やや暫くして団体の幹事とおぼしき女性の方が入店し、「他のメンバーを待っている間だけど先にやっちゃおうっ!」とビールを注文する。笑顔の絶えない美しい方である。何でも息子さんは秋田の山奥のダムの工事現場で働いているということだが、それを聞いて俄然税務に詳しいMさんの気合いが入る。そう、Mさんは秋田県の出身なのである。
そのMさんである。なかなか人生のベテランであるが、体力には自信があるようで、特に腰を使う体力については「我ながら衰えを知らないいんですよぉ」と自画自賛し「縦の運動は誰でもできるんだけど、やっぱ、横の動きが大切なんですよ。
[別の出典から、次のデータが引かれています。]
Lemma upd_length {A : Type} (n : nat) (x : A) (l : list A) :
  List.length (Store.upd n x l) = List.length l.
Proof.
  revert n. induction l as [| y l IH]; intros [| n]; cbn; auto.
Qed.

Lemma nth_upd_same {A : Type} (n : nat) (x d : A) (l : list A) :
  (n < List.length l)%nat -> nth n (Store.upd n x l) d = x.
Proof.
  revert n. induction l as [| y l IH]; intros [| n] H; cbn in *;
    try lia; auto.
  apply IH. lia.
Qed.

Lemma nth_upd_other {A : Type} (n k : nat) (x d : A) (l : list A) :
  k <> n -> nth k (Store.upd n x l) d = nth k l d.
Proof.
  revert n k. induction l as [| y l IH]; intros [| n] [| k] H; cbn;
    try reflexivity; try congruence.
  apply IH. congruence.
Qed.

Lemma frame_upd {V : Type} (none : V) objs m a x :
  In a (dict_values m) -> frame none objs (Store.upd a x objs) m m.
Proof.
  intros Hin. split; [rewrite upd_length; lia | split].
  - intros k _ Hk. apply nth_upd_other. intro E. subst. contradiction.
  - auto.
Qed.

Lemma dict_get_value {V : Type} (k : string) (d : dict V) (v : V) :
  dict_get k d = Some v -> In v (dict_values d).
Proof.
  induction d as [| [k' v'] d IH]; cbn; [discriminate |].
  destruct (String.eqb k k'); intros H.
  - left. congruence.
  - right. auto.
Qed.

Lemma in_values_dict_set {V : Type} (k : string) (v x : V) (d : dict V) :
  In x (dict_values (dict_set k v d)) -> x = v \/ In x (dict_values d).
Proof.
  induction d as [| [k' v'] d IH]; cbn.
  - intuition.
  - destruct (String.eqb k k'); cbn; intuition.
Qed.

Lemma frame_alloc {V : Type} (none : V) objs m k x :
  frame none objs (objs ++ [x]) m (dict_set k (List.length objs) m).
Proof.
  split; [rewrite length_app; cbn; lia | split].
  - intros a Ha _. apply app_nth1. assumption.
  - intros a Hin. apply in_values_dict_set in Hin. destruct Hin; [right; lia | auto].
Qed.

Lemma confined_ret {A : Type} (a : A) : confined (Store.ret a).
Proof. intro w. split; apply frame_refl. Qed.

Lemma confined_raise {A : Type} (e : exn) : confined (@Store.raise A e).
Proof. intro w. split; apply frame_refl. Qed.

Lemma confined_bind {A B : Type} (m : Store.M A) (k : A -> Store.M B) :
  confined m -> (forall a, confined (k a)) -> confined (Store.bind m k).
Proof.
  intros Hm Hk w. unfold Store.bind.
  destruct (Hm w) as [F1 F2]. destruct (m w) as [w1 [a | e]] eqn:E; cbn in *.
  - destruct (Hk a w1) as [G1 G2].
    split; eapply frame_trans; eassumption.
  - split; assumption.
Qed.

Lemma confined_validate_isbn {A : Type} (isbn : string) (f : Store.M A) :
  confined f -> confined (Store.validate_isbn isbn f).
Proof.
  intro H. unfold Store.validate_isbn.
  destruct (_ <? _); [apply confined_raise | assumption].
Qed.

Lemma confined_require_member {A : Type} (member_id : string)
    (f : Store.M A) :
  confined f -> confined (Store.require_member member_id f).
Proof.
  intro H. unfold Store.require_member.
  destruct (String.eqb _ _); [apply confined_raise | assumption].
Qed.

Lemma confined_add_book now isbn title author year :
  confined (Store.add_book now isbn title author year).
Proof.
  unfold Store.add_book, Store.log_operation.
  apply confined_validate_isbn. intro w.
  destruct (dict_mem isbn (Store.books w)); [split; apply frame_refl |].
  unfold Store.bind, Store.lift.
  destruct (Book.create now isbn title author year) as [b | e]; cbn.
  - split; [apply frame_alloc | apply frame_refl].
  - split; apply frame_refl.
Qed.

Lemma confined_add_member member_id name email :
  confined (Store.add_member member_id name email).
Proof.
  unfold Store.add_member, Store.log_operation. intro w.
  destruct (dict_mem member_id (Store.members w));
    [split; apply frame_refl |].
  unfold Store.bind, Store.lift.
  destruct (Member.create member_id name email) as [m | e]; cbn.
  - split; [apply frame_refl | apply frame_alloc].
  - split; apply frame_refl.
Qed.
ぐりんぐりんなんてできますかぁ?」と舌好調である。
そうこうしていると奥に団体のメンバーの方々が到着し、さらにボクシングに超詳しい方がこれまた美しい女性を伴って来店、さらにはWさん、Hさん、Gぶちさんとお連れさんなど見慣れた顔が勢揃いである。
そのような中で、「本来はとっくり2本までね」というMさんはついつい3本目のとっくりを頼んでさらに饒舌になっているが、あっという間に時間は過ぎて制限時間の7時になり、退席を促されて残りのお酒とつまみを掻き込んであたふたと席を立って行く。その後ろ姿を見送りながら、お隣のHさんと今週の有馬記念の予想に花を咲かせるのであった。